(* ===== verification/VfsRamfs.v ===== *)
(** * The virtual file system over the memory file system

    The table of functions of the memory file system, and the proof that it keeps the
    contract the cache relies on. *)

From stdpp Require Import gmap gmultiset.
From S2P Require Import Prelude FileOps RamfsFile Ramfs RamfsSpec RamfsTree RamfsNames Vfs VfsSpec.
Import FileOps Ramfs RamfsSpec RamfsTree.

Module VfsRamfs.

(** ** The table of functions *)

(** The answers of the allocator during a call: for the object, and for the data of a
    regular file. *)
Record answer := { for_object : option nat; for_data : option nat }.
Definition granted (o : option nat) : bool := if o is Some _ then true else false.

Definition ramfs_can_unmount (fs : Vfs.vfs_fs_s) : bool := Vfs.fs_ref fs =? 1.

Definition ramfs_ops (cfg : config) : Vfs.FsOps answer vfs_file_s ramfs := {|
  Vfs.op_node_open a flags node s := ramfs_node_open (granted (for_object a)) flags node s;
  Vfs.op_lookup := ramfs_lookup cfg;
  Vfs.op_create := Some (λ a ty s, ramfs_create (for_object a) (for_data a) ty s);
  Vfs.op_link := Some (λ a node dir nm s, ramfs_link cfg (for_object a) node dir nm s);
  Vfs.op_move := Some (ramfs_move cfg);
  Vfs.op_unlink := Some (ramfs_unlink cfg);
  Vfs.op_stat node s := '(e, (ty, sz, nlink), s) ← ramfs_stat cfg node s; Ok (e, {| Vfs.st_type := ty; Vfs.st_size := sz; Vfs.st_nlink := nlink |}, s);
  Vfs.op_can_unmount := ramfs_can_unmount;
  Vfs.op_node_refnew := ramfs_node_refnew;
  Vfs.op_node_refdrop := ramfs_node_refdrop cfg |}.

(** ** What the cache sees of it *)

Section laws.
Context (cfg : config) (root : nat).
Abbreviation mangle := (vfs_name_mangle cfg).
Abbreviation sim := (sim cfg root).

Definition view_of (A : astate) : VfsSpec.view :=
  {| VfsSpec.held := held A; VfsSpec.dirp q := bool_decide (is_dir A q); VfsSpec.ent := entry A; VfsSpec.up q := dirof A !! q |}.
Definition short (A : astate) : Prop := ∀ q m c, entry A q m = Some c → ∃ nm, m = mangle nm ∧ 0 ∉ nm ∧ (length nm < NAMELEN cfg)%nat.
Definition rel (s : ramfs) (v : VfsSpec.view) : Prop := ∃ A, sim A s ∧ short A ∧ v = view_of A.
Definition fresh (a : answer) (s : ramfs) : Prop := (∀ n, for_object a = Some n → nodes s !! n = None) ∧ (∀ d, for_data a = Some d → datas s !! d = None).
Definition gives (a : answer) : Prop := is_Some (for_object a) ∧ is_Some (for_data a).

Lemma sim_wf A s : sim A s → wf A.
Proof. intros [Hc _]. apply Hc. Qed.
Lemma node_free A s n : sim A s → nodes s !! n = None ↔ attrs A !! n = None.
Proof. intros [[_ Hn _] _]. specialize (Hn n). by destruct (nodes s !! n), (attrs A !! n). Qed.
Lemma data_free A s d : sim A s → datas s !! d = None ↔ dvals A !! d = None.
Proof. intros [[_ _ Hd] _]. specialize (Hd d). by destruct (datas s !! d), (dvals A !! d). Qed.
Lemma fresh_mono A s A' s' : sim A s → sim A' s' → (∀ n, attrs A !! n = None → attrs A' !! n = None) → (∀ d, dvals A !! d = None → dvals A' !! d = None) → ∀ a, fresh a s → fresh a s'.
Proof.
  intros Hs Hs' Hn Hd a [H1 H2]. split; intros x Hx.
  - apply (node_free A' s' x Hs'), Hn, (node_free A s x Hs). by apply H1.
  - apply (data_free A' s' x Hs'), Hd, (data_free A s x Hs). by apply H2.
Qed.

Lemma reach_view A s q : sim A s → reach (dirof A) root q → VfsSpec.reach (view_of A) root q.
Proof.
  intros Hs. induction 1 as [|c p Hc _ IH]; [constructor|]. destruct (wf_dirof _ (sim_wf A s Hs) _ _ Hc) as [[a Ha] _]. apply (VfsSpec.reach_ent _ _ p (a_name a) c IH). cbn. apply entry_Some; [by eapply sim_wf|]. by rewrite Ha.
Qed.
Lemma view_reach A s q : sim A s → VfsSpec.reach (view_of A) root q → reach (dirof A) root q.
Proof.
  intros Hs. induction 1 as [|q m c _ IH Hc]; [constructor|]. cbn in Hc. apply entry_Some in Hc as [Hc _]; [|by eapply sim_wf]. by eapply reach_up.
Qed.
Lemma alive A s q : sim A s → VfsSpec.live root (view_of A) q → is_Some (attrs A !! q).
Proof.
  intros Hs [Hq|Hq]; [by apply (wf_held _ (sim_wf A s Hs))|]. apply (view_reach A s q Hs) in Hq. destruct Hq as [|c p Hc _].
  - pose proof (t_root _ _ (proj2 Hs)) as Hd. unfold is_dir in Hd. destruct (attrs A !! root); [eauto|done].
  - by destruct (wf_dirof _ (sim_wf A s Hs) _ _ Hc).
Qed.
Lemma same_keeps A s A' s' : sim A s → sim A' s' → RamfsNames.keeps A A' → VfsSpec.same root (view_of A) (view_of A').
Proof.
  intros Hs Hs' Hk q Hq Hq'. apply (alive A s q Hs) in Hq. apply (alive A' s' q Hs') in Hq'. split_and!; cbn.
  - apply bool_decide_ext. by apply RamfsNames.keeps_dir.
  - intros m. apply RamfsNames.keeps_entry; [by eapply sim_wf..|done].
  - destruct Hk as [-> _]. done.
Qed.
Lemma short_keeps A s A' s' : sim A s → sim A' s' → RamfsNames.keeps A A' → short A → short A'.
Proof. intros Hs Hs' Hk Hsh q m c. rewrite (RamfsNames.keeps_entry A A' q m (sim_wf A s Hs) (sim_wf A' s' Hs') Hk). apply Hsh. Qed.
(** A step that keeps the names. *)
Lemma quiet A s A' s' : sim A s → short A → sim A' s' → RamfsNames.keeps A A' → rel s' (view_of A') ∧ VfsSpec.same root (view_of A) (view_of A').
Proof. intros Hs Hsh Hs' Hk. split; [exists A'; exact (conj Hs' (conj (short_keeps A s A' s' Hs Hs' Hk Hsh) eq_refl))|by eapply same_keeps]. Qed.

(** *** References *)

Lemma release_sub n A : held (release n A) = held A ∖ {[+ n +]} ∧ (∀ k, attrs A !! k = None → attrs (release n A) !! k = None) ∧ (∀ d, dvals A !! d = None → dvals (release n A) !! d = None).
Proof.
  assert (∀ d B, held (dcollect d B) = held B ∧ attrs (dcollect d B) = attrs B ∧ ∀ k, dvals B !! k = None → dvals (dcollect d B) !! k = None) as Hd.
  { intros d B. unfold dcollect. destruct (_ =? _)%nat; [|done]. split_and!; try done. intros k Hk. cbn. by apply lookup_delete_None; right. }
  unfold release, collect. destruct (_ =? _)%nat; [|done]. assert (∀ k, attrs A !! k = None → attrs (set_attrs (delete n) (set_held (λ h, h ∖ {[+ n +]}) A)) !! k = None) as Hk by (intros k Hk; cbn; by apply lookup_delete_None; right).
  destruct (_ ≫= _) as [d|]; [|done]. destruct (Hd d (set_attrs (delete n) (set_held (λ h, h ∖ {[+ n +]}) A))) as (-> & -> & Hv). split_and!; try done.
Qed.
Lemma ramfs_refnew_law s v q : rel s v → q ∈ VfsSpec.held v →
  ∃ s' v', ramfs_node_refnew q s = Ok s' ∧ rel s' v' ∧ VfsSpec.held v' = VfsSpec.held v ⊎ {[+ q +]} ∧ VfsSpec.same root v v' ∧ ∀ a, fresh a s → fresh a s'.
Proof.
  intros (A & Hs & Hsh & ->) Hq. destruct (step_spec cfg root (ODup q) A s Hs Hq) as (s' & E & Hs'). cbn [run spec fst snd] in *. destruct (ramfs_node_refnew q s) as [s1|]; [|done]. cbn in E. injection E as ->.
  destruct (quiet A s (hold q A) s' Hs Hsh Hs') as [Hr Hk]; [by apply RamfsNames.keeps_attrs|]. exists s', (view_of (hold q A)). split_and!; try done. by eapply fresh_mono.
Qed.
Lemma ramfs_refdrop_law s v q : rel s v → q ∈ VfsSpec.held v → root ∈ VfsSpec.held v ∖ {[+ q +]} →
  ∃ s' v', ramfs_node_refdrop cfg q s = Ok s' ∧ rel s' v' ∧ VfsSpec.held v' = VfsSpec.held v ∖ {[+ q +]} ∧ VfsSpec.same root v v' ∧ ∀ a, fresh a s → fresh a s'.
Proof.
  intros (A & Hs & Hsh & ->) Hq Ht. destruct (step_spec cfg root (ODrop q) A s Hs) as (s' & E & Hs'); [done|]. cbn [run spec fst snd] in *. destruct (ramfs_node_refdrop cfg q s) as [s1|]; [|done]. cbn in E. injection E as ->.
  destruct (quiet A s (release q A) s' Hs Hsh Hs') as [Hr Hk]; [by apply RamfsNames.keeps_release|]. destruct (release_sub q A) as (Hh & Hn & Hd). exists s', (view_of (release q A)). split_and!; try done. by eapply fresh_mono.
Qed.
Lemma ramfs_lookup_law s v q nm : rel s v → q ∈ VfsSpec.held v →
  ∃ s' v', rel s' v' ∧ VfsSpec.same root v v' ∧ (∀ a, fresh a s → fresh a s') ∧
    if VfsSpec.dirp v q then
      match VfsSpec.ent v q (mangle nm) with
      | Some c => ramfs_lookup cfg q nm s = Ok (0, Some (c, mangle nm), s') ∧ VfsSpec.held v' = VfsSpec.held v ⊎ {[+ c +]}
      | None => ramfs_lookup cfg q nm s = Ok (- ENOENT, None, s') ∧ VfsSpec.held v' = VfsSpec.held v
      end
    else ramfs_lookup cfg q nm s = Ok (- EINVAL, None, s') ∧ VfsSpec.held v' = VfsSpec.held v.
Proof.
  intros (A & Hs & Hsh & ->) Hq. destruct (step_spec cfg root (OLookup q nm) A s Hs Hq) as (s' & E & Hs'). cbn [run spec] in *. destruct (ramfs_lookup cfg q nm s) as [[[e r] s1]|]; [|done]. cbn [mbind outcome_bind] in E. unfold s_lookup in *. cbn [VfsSpec.dirp VfsSpec.ent VfsSpec.held view_of].
  destruct (decide (is_dir A q)); [rewrite bool_decide_true by done; destruct (entry A q (mangle nm)) as [c|]|rewrite bool_decide_false by done]; cbn [fst snd] in *; injection E as -> -> ->.
  - destruct (quiet A s (hold c A) s' Hs Hsh Hs') as [Hr Hk]; [by apply RamfsNames.keeps_attrs|]. exists s', (view_of (hold c A)). split_and!; try done. by eapply fresh_mono.
  - destruct (quiet A s A s' Hs Hsh Hs') as [Hr Hk]; [by apply RamfsNames.keeps_attrs|]. exists s', (view_of A). split_and!; try done. by eapply fresh_mono.
  - destruct (quiet A s A s' Hs Hsh Hs') as [Hr Hk]; [by apply RamfsNames.keeps_attrs|]. exists s', (view_of A). split_and!; try done. by eapply fresh_mono.
Qed.
Lemma ramfs_create_law a ty s v : rel s v → fresh a s →
  ∃ e r s' v', ramfs_create (for_object a) (for_data a) ty s = Ok (e, r, s') ∧ rel s' v' ∧ VfsSpec.same root v v' ∧
    ((e = - ENOMEM ∧ ¬ gives a ∧ r = None ∧ VfsSpec.held v' = VfsSpec.held v) ∨
     (∃ n, e = 0 ∧ r = Some n ∧ n ∉ VfsSpec.held v ∧ VfsSpec.held v' = VfsSpec.held v ⊎ {[+ n +]} ∧ VfsSpec.up v' n = None ∧ n ≠ root ∧ VfsSpec.dirp v' n = bool_decide (ty = VFS_NODE_DIR) ∧ ∀ m, VfsSpec.ent v' n m = None)).
Proof.
  intros (A & Hs & Hsh & ->) [Hf1 Hf2]. pose proof (sim_wf A s Hs) as Hw. destruct (step_spec cfg root (OCreate (for_object a) (for_data a) ty) A s Hs) as (s' & E & Hs').
  { split; [intros n Hn; apply (node_free A s n Hs); by apply Hf1|intros d Hd; apply (data_free A s d Hs); by apply Hf2]. }
  cbn [run spec] in *. destruct (ramfs_create _ _ _ _) as [[[e r] s1]|]; [|done]. cbn [mbind outcome_bind] in E.
  assert (∀ n data f, for_object a = Some n → sim (set_dvals f (born n ty data A)) s' → ∃ v', rel s' v' ∧ VfsSpec.same root (view_of A) v' ∧ n ∉ held A ∧ VfsSpec.held v' = held A ⊎ {[+ n +]} ∧ VfsSpec.up v' n = None ∧ n ≠ root ∧ VfsSpec.dirp v' n = bool_decide (ty = VFS_NODE_DIR) ∧ ∀ m, VfsSpec.ent v' n m = None) as Hnew.
  { intros n data f Hn HsB. pose proof (proj1 (node_free A s n Hs) (Hf1 n Hn)) as Ha. destruct (fresh_unlinked A n Hw Ha) as (Hd & Hh & Hk). destruct (quiet A s _ s' Hs Hsh HsB) as [Hr Hsm]; [by apply RamfsNames.keeps_born|]. exists (view_of (set_dvals f (born n ty data A))). split_and!; try done.
    - intros ->. pose proof (t_root _ _ (proj2 Hs)) as Hd'. unfold is_dir in Hd'. by rewrite Ha in Hd'.
    - cbn. apply bool_decide_ext. unfold is_dir. cbn. rewrite lookup_insert_eq. cbn. naive_solver.
    - intros m. cbn. apply entry_None; [by eapply sim_wf|]. intros c Hc. by destruct (Hk c). }
  unfold s_create in *. exists e, r, s1. destruct (for_object a) as [n|] eqn:Eo.
  - destruct ty; [|destruct (for_data a) as [d|] eqn:Ed]; cbn [fst snd] in *; injection E as -> -> ->.
    + destruct (Hnew n None id eq_refl) as (v' & Hr & Hsm & ?); [by destruct A|]. exists v'. split_and!; try done. right. by exists n.
    + destruct (Hnew n (Some d) _ eq_refl Hs') as (v' & Hr & Hsm & ?). exists v'. split_and!; try done. right. by exists n.
    + destruct (quiet A s A s' Hs Hsh Hs') as [Hr Hk]; [by apply RamfsNames.keeps_attrs|]. exists (view_of A). split_and!; try done. left. split_and!; try done. intros [_ [? ?]]. congruence.
  - assert (e = - ENOMEM ∧ r = None ∧ s1 = s' ∧ sim A s') as (-> & -> & -> & HsA) by (by destruct ty; cbn [fst snd] in *; injection E as -> -> ->). destruct (quiet A s A s' Hs Hsh HsA) as [Hr Hk]; [by apply RamfsNames.keeps_attrs|]. exists (view_of A). split_and!; try done. left. split_and!; try done. intros [[? ?] _]. congruence.
Qed.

******************************

Extract the lines of the preceding material that run from the line with "Lemma sim_wf A s : sim A s → wf A." through the line with "Proof. intros [[_ Hn", inclusive, reproducing them exactly and adding nothing.

Lemma sim_wf A s : sim A s → wf A.
Proof. intros [Hc _]. apply Hc. Qed.
Lemma node_free A s n : sim A s → nodes s !! n = None ↔ attrs A !! n = None.
Proof. intros [[_ Hn _] _]. specialize (Hn n). by destruct (nodes s !! n), (attrs A !! n). Qed.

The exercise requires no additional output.